● WHAT THIS TASK INVOLVES: Repeat precisely the span of lines below that opens with the line containing "pose proof (regex_match_Some" and closes with the line containing "(λ n, S (String.length", both included.

● EXTRACTED RECORDS:
________________

(* ===== verification/DefinitionNames.v ===== *)
(** * Names and index files of message definitions

    What the regular expression of package resource names accepts and captures,
    and what [split_string] makes of an index file. *)

From Stdlib Require Import Strings.Ascii.
From S2P Require Import Prelude Regex MessageDefinitionCache.

Local Open Scope string_scope.
Local Open Scope list_scope.
Local Open Scope nat_scope.

(** ** Package resource names *)

Abbreviation chars := String.list_ascii_of_string (only parsing).

Lemma chars_app s1 s2 : chars (s1 +:+ s2) = chars s1 ++ chars s2.
Proof. induction s1 as [|c s1 IH]; [done|]. exact (f_equal (cons c) IH). Qed.

Lemma chars_inj s1 s2 : chars s1 = chars s2 → s1 = s2.
Proof.
  intros Heq. rewrite <-(String.string_of_list_ascii_of_string s1), Heq.
  apply String.string_of_list_ascii_of_string.
Qed.

Lemma length_chars s : length (chars s) = String.length s.
Proof. induction s as [|c s IH]; [done|]. exact (f_equal S IH). Qed.

(** A non-empty run of word characters. *)
Definition is_word (w : list ascii) : Prop := w ≠ [] ∧ Forall (λ c, word c = true) w.

Lemma word_not_slash w c : Forall (λ c, word c = true) w → c ∈ w → c ≠ "/"%char.
Proof. rewrite Forall_forall. intros Hw Hc ->. by apply Hw in Hc. Qed.

Lemma matches_plus p b w rest caps :
  matches (Plus p) b w rest caps ↔ caps = [] ∧ w ≠ [] ∧ Forall (λ c, p c = true) w.
Proof.
  split.
  - intros Hm. inversion Hm as [| | |? ? ? ? ? ? ? ? Hm1 Hm2| | | | |]; subst.
    inversion Hm1; inversion Hm2; subst. split_and!; [done|done|]. by constructor.
  - intros (-> & Hne & Hw). destruct w as [|c w]; [done|]. apply Forall_cons in Hw as [Hc Hw].
    by apply (m_seq _ _ b [c] w rest [] []); constructor.
Qed.

Lemma matches_lit s b w rest caps :
  matches (Lit s) b w rest caps ↔ caps = [] ∧ w = chars s.
Proof.
  revert b w caps. induction s as [|c s IH]; intros b w caps; simpl; split.
  - intros Hm. by inversion Hm.
  - intros [-> ->]. constructor.
  - intros Hm. inversion Hm as [| | |? ? ? ? ? ? ? ? Hm1 Hm2| | | | |]; subst.
    inversion Hm1 as [|? ? ? ? Hc| | | | | | |]; subst. apply Ascii.eqb_eq in Hc as <-.
    apply IH in Hm2 as [-> ->]. done.
  - intros [-> ->]. apply (m_seq _ _ b [c] (chars s) rest [] []).
    + constructor. apply Ascii.eqb_refl.
    + by apply IH.
Qed.

(** The parts of a resource name, as the expression sees them. *)
Definition name_parts (pkg mid typ : list ascii) : Prop :=
  is_word pkg ∧ is_word typ ∧ (mid = [] ∨ mid = chars "msg/").

Lemma matches_package s caps :
  matches PACKAGE_TYPENAME_REGEX true s [] caps ↔
  ∃ pkg mid typ, name_parts pkg mid typ ∧ caps = [(1, pkg); (2, typ)] ∧
    s = pkg ++ "/"%char :: mid ++ typ.
Proof.
  unfold PACKAGE_TYPENAME_REGEX, Opt. split.
  - intros Hm.
    repeat match goal with
    | Hx : matches (Seq _ _) _ _ _ _ |- _ => inversion Hx; subst; clear Hx
    | Hx : matches (Group _ _) _ _ _ _ |- _ => inversion Hx; subst; clear Hx
    | Hx : matches Bol _ _ _ _ |- _ => inversion Hx; subst; clear Hx
    | Hx : matches Eol _ _ _ _ |- _ => inversion Hx; subst; clear Hx
    | Hx : matches (Plus _) _ _ _ _ |- _ => apply matches_plus in Hx as (-> & ? & ?)
    | Hx : matches (Chr _) _ _ _ _ |- _ => inversion Hx; subst; clear Hx
    end.
    rename select (_ = true) into Hc. apply Ascii.eqb_eq in Hc as <-.
    match goal with Hx : matches (Alt _ _) _ ?mid _ ?cs |- _ =>
      assert (cs = [] ∧ (mid = [] ∨ mid = chars "msg/")) as [-> Hmid] end.
    { match goal with Hx : matches (Alt _ _) _ _ _ _ |- _ => inversion Hx; subst; clear Hx end.
      - match goal with Hx : matches (Seq _ _) ?b ?w ?r ?cs |- _ =>
          change (matches (Lit "msg/") b w r cs) in Hx; apply matches_lit in Hx as [-> ->] end. auto.
      - match goal with Hx : matches Eps _ _ _ _ |- _ => inversion Hx; subst end. auto. }
    eexists _, _, _. split_and!; [|done|by rewrite !app_nil_r].
    by split_and!.
  - intros (pkg & mid & typ & ((Hp1 & Hp2) & (Ht1 & Ht2) & Hmid) & -> & ->).
    apply (m_seq _ _ true [] _ [] [] [(1, pkg); (2, typ)]); [constructor|].
    apply (m_seq _ _ _ pkg _ [] [(1, pkg)] [(2, typ)]).
    { apply m_group. by apply matches_plus. }
    apply (m_seq _ _ _ ["/"%char] _ [] [] [(2, typ)]); [by constructor|].
    apply (m_seq _ _ _ mid _ [] [] [(2, typ)]).
    { destruct Hmid as [->| ->]; [apply m_alt_r; constructor|apply m_alt_l; by apply matches_lit]. }
    rewrite <-(app_nil_r typ) at 1. apply (m_seq _ _ _ typ [] [] [(2, typ)] []).
    + apply m_group. by apply matches_plus.
    + constructor.
Qed.

Lemma split_at_slash (a1 a2 b1 b2 : list ascii) :
  (∀ c, c ∈ a1 → c ≠ "/"%char) → (∀ c, c ∈ a2 → c ≠ "/"%char) →
  a1 ++ "/"%char :: b1 = a2 ++ "/"%char :: b2 → a1 = a2 ∧ b1 = b2.
Proof.
  revert a2. induction a1 as [|c a1 IH]; intros [|c2 a2] H1 H2 Heq; simpl in Heq.
  - by injection Heq.
  - injection Heq as <- _. by destruct (H2 "/"%char); [apply list_elem_of_here|].
  - injection Heq as -> _. by destruct (H1 "/"%char); [apply list_elem_of_here|].
  - injection Heq as <- Heq. destruct (IH a2) as [-> ->]; [| |done|done];
      intros x Hx; [apply H1|apply H2]; by apply list_elem_of_further.
Qed.

(** A name can be taken apart in one way only. *)
Lemma name_parts_unique pkg1 mid1 typ1 pkg2 mid2 typ2 :
  name_parts pkg1 mid1 typ1 → name_parts pkg2 mid2 typ2 →
  pkg1 ++ "/"%char :: mid1 ++ typ1 = pkg2 ++ "/"%char :: mid2 ++ typ2 →
  pkg1 = pkg2 ∧ typ1 = typ2.
Proof.
  intros ((_ & Hp1) & (_ & Ht1) & Hm1) ((_ & Hp2) & (_ & Ht2) & Hm2) Heq.
  apply split_at_slash in Heq as [-> Heq]; [|intros c; by apply word_not_slash..].
  split; [done|].
  assert (∀ typ (x : list ascii), Forall (λ c, word c = true) typ → typ = chars "msg/" ++ x → False) as Hno.
  { intros typ x Ht ->. apply Forall_app in Ht as [Ht _].
    apply (word_not_slash _ "/"%char) in Ht; [done|]. simpl. set_solver. }
  destruct Hm1 as [->| ->], Hm2 as [->| ->].
  - done.
  - by destruct (Hno typ1 typ2).
  - by destruct (Hno typ2 typ1).
  - by apply app_inv_head in Heq.
Qed.

Lemma regex_match_package s :
  regex_match PACKAGE_TYPENAME_REGEX s = None ∨
  ∃ pkg mid typ, name_parts pkg mid typ ∧ s = pkg ++ "/"%char :: mid ++ typ ∧
    regex_match PACKAGE_TYPENAME_REGEX s = Some [(1, pkg); (2, typ)].
Proof.
  destruct (regex_match PACKAGE_TYPENAME_REGEX s) as [caps|] eqn:Hm; [right|by left].
  pose proof (regex_match_Some _ _ _ Hm) as Hs.
  apply matches_package in Hs as (pkg & mid & typ & Hn & -> & ->). by exists pkg, mid, typ.
Qed.

(** ** Splitting *)

Lemma index_char c q :
  match String.index 0 (String c "") q with
  | Some pos => ∃ a b, q = a +:+ String c b ∧ pos = String.length a ∧ (c ∉ chars a)
  | None => c ∉ chars q
  end.
Proof.
  induction q as [|x q IH]; simpl; [apply not_elem_of_nil|].
  destruct (Ascii.ascii_dec c x) as [<-|Hne].
  - destruct q; (exists ""; eexists; split_and!; [reflexivity|done|apply not_elem_of_nil]).
  - destruct (String.index 0 (String c "") q) as [pos|].
    + destruct IH as (a & b & -> & -> & Hno). exists (String x a), b.
      split_and!; [done|done|]. simpl. apply not_elem_of_cons. by split.
    + apply not_elem_of_cons. by split.
Qed.

Lemma index_skip c p q :
  String.index (String.length p) (String c "") (p +:+ q) =
  (λ n, String.length p + n) <$> String.index 0 (String c "") q.
Proof.
  induction p as [|x p IH].
  - simpl. change ("" +:+ q) with q. by destruct (String.index 0 _ q).
  - change (match String.index (String.length p) (String c "") (p +:+ q) with
            | Some n => Some (S n) | None => None end =
            (λ n, S (String.length p) + n) <$> String.index 0 (String c "") q).
    rewrite IH. by destruct (String.index 0 (String c "") q).
Qed.

Lemma substring_here a b : String.substring 0 (String.length a) (a +:+ b) = a.
Proof.
  induction a as [|x a IH]; [by destruct b|].
  change (String x (String.substring 0 (String.length a) (a +:+ b)) = String x a). by rewrite IH.
Qed.

Lemma substring_skip p n m s :
  n = String.length p → String.substring n m (p +:+ s) = String.substring 0 m s.
Proof. intros ->. induction p as [|x p IH]; [done|]. exact IH. Qed.

Lemma split_from_run fuel c p q :
  String.length q < fuel →
  ∃ l, split_from fuel (String c "") (p +:+ q) (String.length p) = Some l ∧ l ≠ [] ∧
    String.concat (String c "") l = q ∧ Forall (λ s, c ∉ chars s) l.
Proof.
  revert p q. induction fuel as [|fuel IH]; intros p q Hlen; [lia|]. cbn [split_from].
  rewrite index_skip. pose proof (index_char c q) as Hidx.
  destruct (String.index 0 (String c "") q) as [pos|]; cbn [fmap option_fmap option_map].
  - destruct Hidx as (a & b & -> & -> & Hno).
    destruct (IH ((p +:+ a) +:+ String c "") b) as (l & Hl & Hne & Hcat & Hall).
    { rewrite string_length_app in Hlen. simpl in Hlen. lia. }
    rewrite !string_length_app in Hl. rewrite <-!string_app_assoc in Hl.
    change (String c "" +:+ b) with (String c b) in Hl. rewrite Hl.
    eexists. split; [reflexivity|]. rewrite substring_skip by done.
    replace (String.length p + String.length a - String.length p) with (String.length a) by lia.
    rewrite substring_here. split_and!; [done| |by constructor].
    destruct l as [|s l]; [done|].
    change (a +:+ String c "" +:+ String.concat (String c "") (s :: l) = a +:+ String c b).
    by rewrite Hcat.
  - rewrite substring_skip by done.
    replace (String.length (p +:+ q) - String.length p) with (String.length q)
      by (rewrite string_length_app; lia).
    assert (String.substring 0 (String.length q) q = q) as ->
      by (rewrite <-(string_app_nil_r q) at 2; apply substring_here).
    eexists. split; [reflexivity|]. split_and!; [done|done|by constructor].
Qed.

Lemma split_string_run c s :
  ∃ l, split_string s (String c "") = Some l ∧ l ≠ [] ∧
    String.concat (String c "") l = s ∧ Forall (λ x, c ∉ chars x) l.
Proof. apply (split_from_run (S (String.length s)) c "" s). lia. Qed.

________________

● ANSWER:
  pose proof (regex_match_Some _ _ _ Hm) as Hs.
  apply matches_package in Hs as (pkg & mid & typ & Hn & -> & ->). by exists pkg, mid, typ.
Qed.

(** ** Splitting *)

Lemma index_char c q :
  match String.index 0 (String c "") q with
  | Some pos => ∃ a b, q = a +:+ String c b ∧ pos = String.length a ∧ (c ∉ chars a)
  | None => c ∉ chars q
  end.
Proof.
  induction q as [|x q IH]; simpl; [apply not_elem_of_nil|].
  destruct (Ascii.ascii_dec c x) as [<-|Hne].
  - destruct q; (exists ""; eexists; split_and!; [reflexivity|done|apply not_elem_of_nil]).
  - destruct (String.index 0 (String c "") q) as [pos|].
    + destruct IH as (a & b & -> & -> & Hno). exists (String x a), b.
      split_and!; [done|done|]. simpl. apply not_elem_of_cons. by split.
    + apply not_elem_of_cons. by split.
Qed.

Lemma index_skip c p q :
  String.index (String.length p) (String c "") (p +:+ q) =
  (λ n, String.length p + n) <$> String.index 0 (String c "") q.
Proof.
  induction p as [|x p IH].
  - simpl. change ("" +:+ q) with q. by destruct (String.index 0 _ q).
  - change (match String.index (String.length p) (String c "") (p +:+ q) with
            | Some n => Some (S n) | None => None end =
            (λ n, S (String.length p) + n) <$> String.index 0 (String c "") q).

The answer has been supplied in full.